Treffer
BGH Beschluss

Revision teilweise stattgegeben: Strafausspruch wegen geänderter Mindeststrafe aufgehoben

Gericht
BGH
Spruchkörper
1. Strafsenat
Aktenzeichen
1 StR 483/69
Datum
30.10.1969
Rechtsgebiet
Strafrecht
Quelle
Der Angeklagte wandte sich in der Revision gegen den Strafausspruch wegen schweren Diebstahls im Rückfall. Der Schuldspruch blieb nach Prüfung unbeanstandet, wohl aber die Strafbemessung. Das Landgericht hatte den alten höheren Mindestrahmen des § 244 Abs. 2 StGB angewandt, der durch das 1. StrRG zugunsten des Angeklagten reduziert wurde. Da eine Beeinflussung der Strafhöhe nicht ausgeschlossen werden konnte, hob der BGH den Strafausspruch auf und verwies zur neuen Entscheidung über die Strafe.

Abstrakte Rechtssätze

1

Eine nachträgliche Strafrechtsänderung, die zu einer günstigeren Rechtslage für den Täter führt (lex mitior), ist auch im Revisionsverfahren zu berücksichtigen (§ 2 Abs. 2 Satz 2 StGB; § 354a StPO).

2

Ist bei Anwendung einer nun geänderten Vorschrift der Strafrahmen vom Tatgericht nach dem früheren, nunmehr ungünstigeren Maßstab bemessen worden und kann eine Beeinflussung der Strafhöhe nicht ausgeschlossen werden, ist der Strafausspruch aufzuheben und die Sache zur neuen Entscheidung zurückzuverweisen.

3

Die Gültigkeit des Schuldspruchs bleibt unberührt, wenn dessen rechtliche Prüfung keine Fehler ergibt; Fehler bei der Anwendung des Strafrahmens begründen jedoch gesondert die Aufhebung des Strafausspruchs.

4

Bestimmungen über Mindeststrafen sind Teil des anzuwendenden Strafrahmens und bei Vorliegen einer strafmildernden Reform für den Verurteilten zu beachten.

Vorinstanzen

Landgericht München I, 2. Juni 1969

Rubrum

BUNDESGERICHTSHOF

BESCHLUSS

1 StR 483/69

in der Strafsache gegen

den Kraftfahrzeugmechaniker Jose ████ ██████, Wohnsitz, geboren am █, zur Zeit in Untersuchungshaft,

wegen schweren Diebstahls im Rückfall

Der 1. Strafsenat des Bundesgerichtshofs hat auf Antrag des Generalbundesanwalts und nach Anhörung des Beschwerdeführers in der Sitzung vom 30. Oktober 1969 gemäß § 349 Abs. 2, 3 und 4 StPO einstimmig

Tenor

Auf die Revision des Angeklagten wird das Urteil des Landgerichts München I vom 2. Juni 1969 im Strafausspruch mit den zugehörigen Feststellungen aufgehoben und die Sache insoweit zu neuer Verhandlung und Entscheidung, auch über die Kosten des Rechtsmittels, an eine andere Strafkammer des Landgerichts zurückverwiesen.

Die weitergehende Revision wird verworfen.

Gründe

Zum Schuldspruch ergibt die Nachprüfung des Urteils auf Grund der Revisionsrechtfertigung keinen Rechtsfehler.
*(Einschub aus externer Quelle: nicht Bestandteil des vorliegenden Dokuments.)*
(** ** Lookups that the module does not reject *)

Lemma dict_get_absent {V} (d : list (str * V)) (key : str) (default : V) :
  dict_lookup d key = None -> dict_get d key default = default.
Proof.
  induction d as [|[k v] d IH]; cbn [dict_lookup dict_get].
  - reflexivity.
  - destruct (str_eqb k key); [discriminate | exact IH].
Qed.

(** C5 (amended).  For a type string whose base type is not a key of
    [TYPE_BITS], the width lookup raises nothing: it returns 8 bits, and
    the size is 1 byte. *)
Theorem get_type_bits_unknown (type_str : str) :
  dict_lookup TYPE_BITS (get_base_type type_str) = None ->
  get_type_bits type_str = 8 /\ get_type_size type_str = 1.
Proof.
  intro H. unfold get_type_size, get_type_bits.
  rewrite (dict_get_absent _ _ _ H). split; reflexivity.
Qed.

Lemma get_type_bits_unknown_witness :
  dict_lookup TYPE_BITS (get_base_type unknown_type) = None
  /\ get_type_bits unknown_type = 8 /\ get_type_size unknown_type = 1.
Proof.
  split; [reflexivity|].
  apply (get_type_bits_unknown unknown_type). reflexivity.
Defined.

(** C5, as stated, fails: [bool] is not in the table and is given the
    width of a byte. *)
Lemma unknown_type_defaults_to_byte :
  dict_lookup TYPE_BITS (get_base_type unknown_type) = None
  /\ get_type_bits unknown_type = 8
  /\ get_type_size unknown_type = 1
  /\ calculate_field_offsets
       [ {| name := pystr "flag"; type := unknown_type;
            extension := Some false |} ]
     = Ok [ {| rf_field := {| name := pystr "flag"; type := unknown_type;
                              extension := Some false |};
               rf_offset := 0; rf_size := 1; rf_array_length := 1;
               rf_base_type := unknown_type |} ].
Proof. repeat split. Qed.

Lemma order_singleton (f : field) :
  order_fields_for_serialization [f] = [f].
Proof.
  unfold order_fields_for_serialization. cbn [filter].
  now destruct (get_extension f).
Qed.

(** C6 (amended).  A type string whose bracketed length reads as an
    integer [n <= 0] is resolved without error to that [n].  The layout
    records [n] as the array length and moves the cursor by [size * n];
    the CRC extra of a non-extension field takes its base type and its
    name and no length byte, as for a scalar. *)
Theorem array_length_not_positive (f : field) (n : Z) :
  get_array_length (type f) = Ok n -> n <= 0 ->
  (forall rest offset,
     field_offsets_loop (f :: rest) offset
     = (r <- field_offsets_loop rest (offset + get_type_size (type f) * n) ;;
        Ok ({| rf_field := f; rf_offset := offset;
               rf_size := get_type_size (type f);
               rf_array_length := n;
               rf_base_type := get_base_type (type f) |} :: fst r, snd r)))
  /\ calculate_field_offsets [f]
     = Ok [ {| rf_field := f; rf_offset := 0;
               rf_size := get_type_size (type f);
               rf_array_length := n;
               rf_base_type := get_base_type (type f) |} ]
  /\ (get_extension f = false ->
      (forall rest crc,
         crc_extra_loop (f :: rest) crc
         = crc_extra_loop rest
             (accumulate_string (name f ++ pystr " ")
                (accumulate_string (get_base_type (type f) ++ pystr " ")
                   crc)))
      /\ forall message_name,
           calculate_crc_extra message_name [f]
           = Ok (fold8
                   (accumulate_string (name f ++ pystr " ")
                      (accumulate_string (get_base_type (type f) ++ pystr " ")
                         (accumulate_string (message_name ++ pystr " ")
                            0xFFFF))))).
Proof.
  intros Hn Hle.
  assert (Hgt : (n >? 1) = false)
    by (rewrite Z.gtb_ltb; apply Z.ltb_ge; lia).
  split; [|split].
  - intros rest offset. cbn [field_offsets_loop]. now rewrite Hn.
  - unfold calculate_field_offsets. rewrite order_singleton.
    cbn [field_offsets_loop]. now rewrite Hn.
  - intro He. split.
    + intros rest crc. cbn [crc_extra_loop]. rewrite He, Hn. cbn [bind].
      now rewrite Hgt.
    + intro message_name. unfold calculate_crc_extra.
      rewrite order_singleton. cbn [crc_extra_loop]. rewrite He, Hn.
      cbn [bind]. now rewrite Hgt.
Qed.

Lemma array_length_not_positive_witness :
  get_array_length (type zero_length_field) = Ok 0
  /\ calculate_field_offsets [zero_length_field]
     = Ok [ {| rf_field := zero_length_field; rf_offset := 0;
               rf_size := 1; rf_array_length := 0;
               rf_base_type := pystr "uint8_t" |} ]
  /\ calculate_crc_extra (pystr "M") [zero_length_field]
     = calculate_crc_extra (pystr "M") [scalar_field].
Proof.
  assert (H : get_array_length (type zero_length_field) = Ok 0)
    by reflexivity.
  destruct (array_length_not_positive zero_length_field 0 H ltac:(lia))
    as (_ & Hl & Hc).
  split; [exact H|]. split; [exact Hl|].
  rewrite (proj2 (Hc eq_refl) (pystr "M")). vm_compute. reflexivity.
Defined.

(** C6, as stated, fails on [uint8_t[0]]: nothing is raised, the field
    is laid out with length 0 and enters the CRC extra as a scalar. *)
Lemma zero_length_array_accepted :
  get_array_length (pystr "uint8_t[0]") = Ok 0
  /\ calculate_field_offsets [zero_length_field]
     = Ok [ {| rf_field := zero_length_field; rf_offset := 0;
               rf_size := 1; rf_array_length := 0;
               rf_base_type := pystr "uint8_t" |} ]
  /\ calculate_crc_extra (pystr "M") [zero_length_field] = Ok 188
  /\ calculate_crc_extra (pystr "M") [scalar_field] = Ok 188
  /\ calculate_crc_extra (pystr "M") [] = Ok 131.
Proof. repeat split. Qed.

(** ** Instances *)

Lemma sys_status_crc_extra_witness :
  filter non_extension (firstn 13 sys_status_fields)
  = filter non_extension sys_status_fields
  /\ calculate_crc_extra (pystr "SYS_STATUS") (firstn 13 sys_status_fields)
     = Ok 124.
Proof.
  split; [reflexivity|].
  apply (proj2 sys_status_crc_extra). reflexivity.
Defined.

Lemma calculate_crc_extra_no_checked_field_witness :
  calculate_crc_extra (pystr "SYS_STATUS") (skipn 13 sys_status_fields)
  = calculate_crc_extra (pystr "SYS_STATUS") [].
Proof.
  apply (proj2 (calculate_crc_extra_no_checked_field (pystr "SYS_STATUS"))
               (skipn 13 sys_status_fields)).
  reflexivity.
Defined.

(** * Further properties of the module *)

(** ** Range of the accumulator *)

Lemma land_0xFFFF (x : Z) : Z.land x 0xFFFF = x mod 65536.
Proof. change 0xFFFF with (Z.ones 16). now rewrite Z.land_ones by lia. Qed.

Lemma accumulate_byte_uint16 (b crc : Z) : uint16 (accumulate_byte b crc).
Proof.
  unfold accumulate_byte, uint16. rewrite land_0xFFFF.
  apply Z.mod_pos_bound. lia.
Qed.

Lemma accumulate_string_uint16 (s : str) :
  forall crc, uint16 crc -> uint16 (accumulate_string s crc).
Proof.
  induction s as [|c s IH]; intros crc H; cbn [accumulate_string].
  - exact H.
  - apply IH, accumulate_byte_uint16.
Qed.

Lemma accumulate_string_app (a b : str) (crc : Z) :
  accumulate_string (a ++ b) crc
  = accumulate_string b (accumulate_string a crc).
Proof.
  revert crc. induction a as [|c a IH]; intro crc;
    cbn [app accumulate_string].
  - reflexivity.
  - apply IH.
Qed.

Lemma testbit_above (n a i : Z) :
  0 <= n -> 0 <= a < 2 ^ n -> n <= i -> Z.testbit a i = false.
Proof.
  intros Hn Ha Hi.
  destruct (Z.eq_dec a 0) as [->|Hz]; [apply Z.bits_0|].
  apply Z.bits_above_log2; [lia|].
  apply Z.lt_le_trans with n; [|exact Hi].
  apply Z.log2_lt_pow2; lia.
Qed.

Lemma lxor_below (n a b : Z) :
  0 <= n -> 0 <= a < 2 ^ n -> 0 <= b < 2 ^ n -> 0 <= Z.lxor a b < 2 ^ n.
Proof.
  intros Hn Ha Hb.
  assert (H : Z.lxor a b mod 2 ^ n = Z.lxor a b).
  { rewrite <- Z.land_ones by exact Hn.
    apply Z.bits_inj'. intros i Hi.
    rewrite Z.land_spec, Z.lxor_spec.
    destruct (Z.lt_ge_cases i n) as [Hlt|Hge].
    - rewrite Z.ones_spec_low by lia. apply andb_true_r.
    - rewrite (testbit_above n a i), (testbit_above n b i) by assumption.
      reflexivity. }
  rewrite <- H. apply Z.mod_pos_bound. lia.
Qed.

Lemma fold8_range (crc : Z) : uint16 crc -> 0 <= fold8 crc <= 255.
Proof.
  unfold uint16, fold8. intro H.
  assert (0 <= Z.lxor (Z.land crc 0xFF) (Z.shiftr crc 8) < 2 ^ 8);
    [|lia].
  apply lxor_below; [lia| |].
  - rewrite land_0xFF. apply Z.mod_pos_bound. lia.
  - rewrite Z.shiftr_div_pow2 by lia. split.
    + apply Z.div_pos; lia.
    + apply Z.div_lt_upper_bound; lia.
Qed.

Lemma crc_extra_loop_uint16 (l : list field) :
  forall crc c, uint16 crc -> crc_extra_loop l crc = Ok c -> uint16 c.
Proof.
  induction l as [|f l IH]; intros crc c H Hl; cbn [crc_extra_loop] in Hl.
  - now inversion Hl; subst.
  - destruct (get_extension f); [now apply (IH crc)|].
    destruct (get_array_length (type f)) as [n|e]; cbn [bind] in Hl;
      [|discriminate].
    eapply IH; [|exact Hl].
    destruct (n >? 1).
    + apply accumulate_byte_uint16.
    + now do 2 apply accumulate_string_uint16.
Qed.

(** X1.  One step of the accumulator always lands in sixteen bits,
    whatever the byte and the previous state are, and the loops over a
    string or over bytes never leave sixteen bits once inside. *)
Theorem accumulator_stays_in_16_bits :
  (forall b crc, uint16 (accumulate_byte b crc))
  /\ (forall s crc, uint16 crc -> uint16 (accumulate_string s crc))
  /\ (forall data crc, uint16 crc -> uint16 (crc16_mcrf4xx data crc)).
Proof.
  split; [exact accumulate_byte_uint16|].
  split; [intros s crc; apply accumulate_string_uint16|].
  induction data as [|b data IH]; intros crc H.
  - exact H.
  - rewrite crc16_mcrf4xx_cons. apply IH, accumulate_byte_uint16.
Qed.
Jedoch kann der Strafausspruch keinen Bestand haben. Das Landgericht ist bei Anwendung des § 244 Abs. 2 StGB von dem alten Strafrahmen dieser Vorschrift ausgegangen, der für die Fälle des schweren Rückfalldiebstahls eine Mindeststrafe von einem Jahr Gefängnis vorsah. Nach § 244 Abs. 2 StGB i. d. F. von Art. 106 Nr. 3 des 1. StrRG beträgt die Mindeststrafe für schweren Diebstahl im Rückfall bei Annahme mildernder Umstände nunmehr sechs Monate Gefängnis. Eine Beeinflussung der Strafhöhe und der Entscheidung nach §§ 42 m, 42 n StGB durch diese Gesetzesänderung, die zu Gunsten des Angeklagten auch im Revisionsverfahren zu beachten ist (§ 2 Abs. 2 Satz 2 StGB, § 354 a StPO), kann nicht ausgeschlossen werden.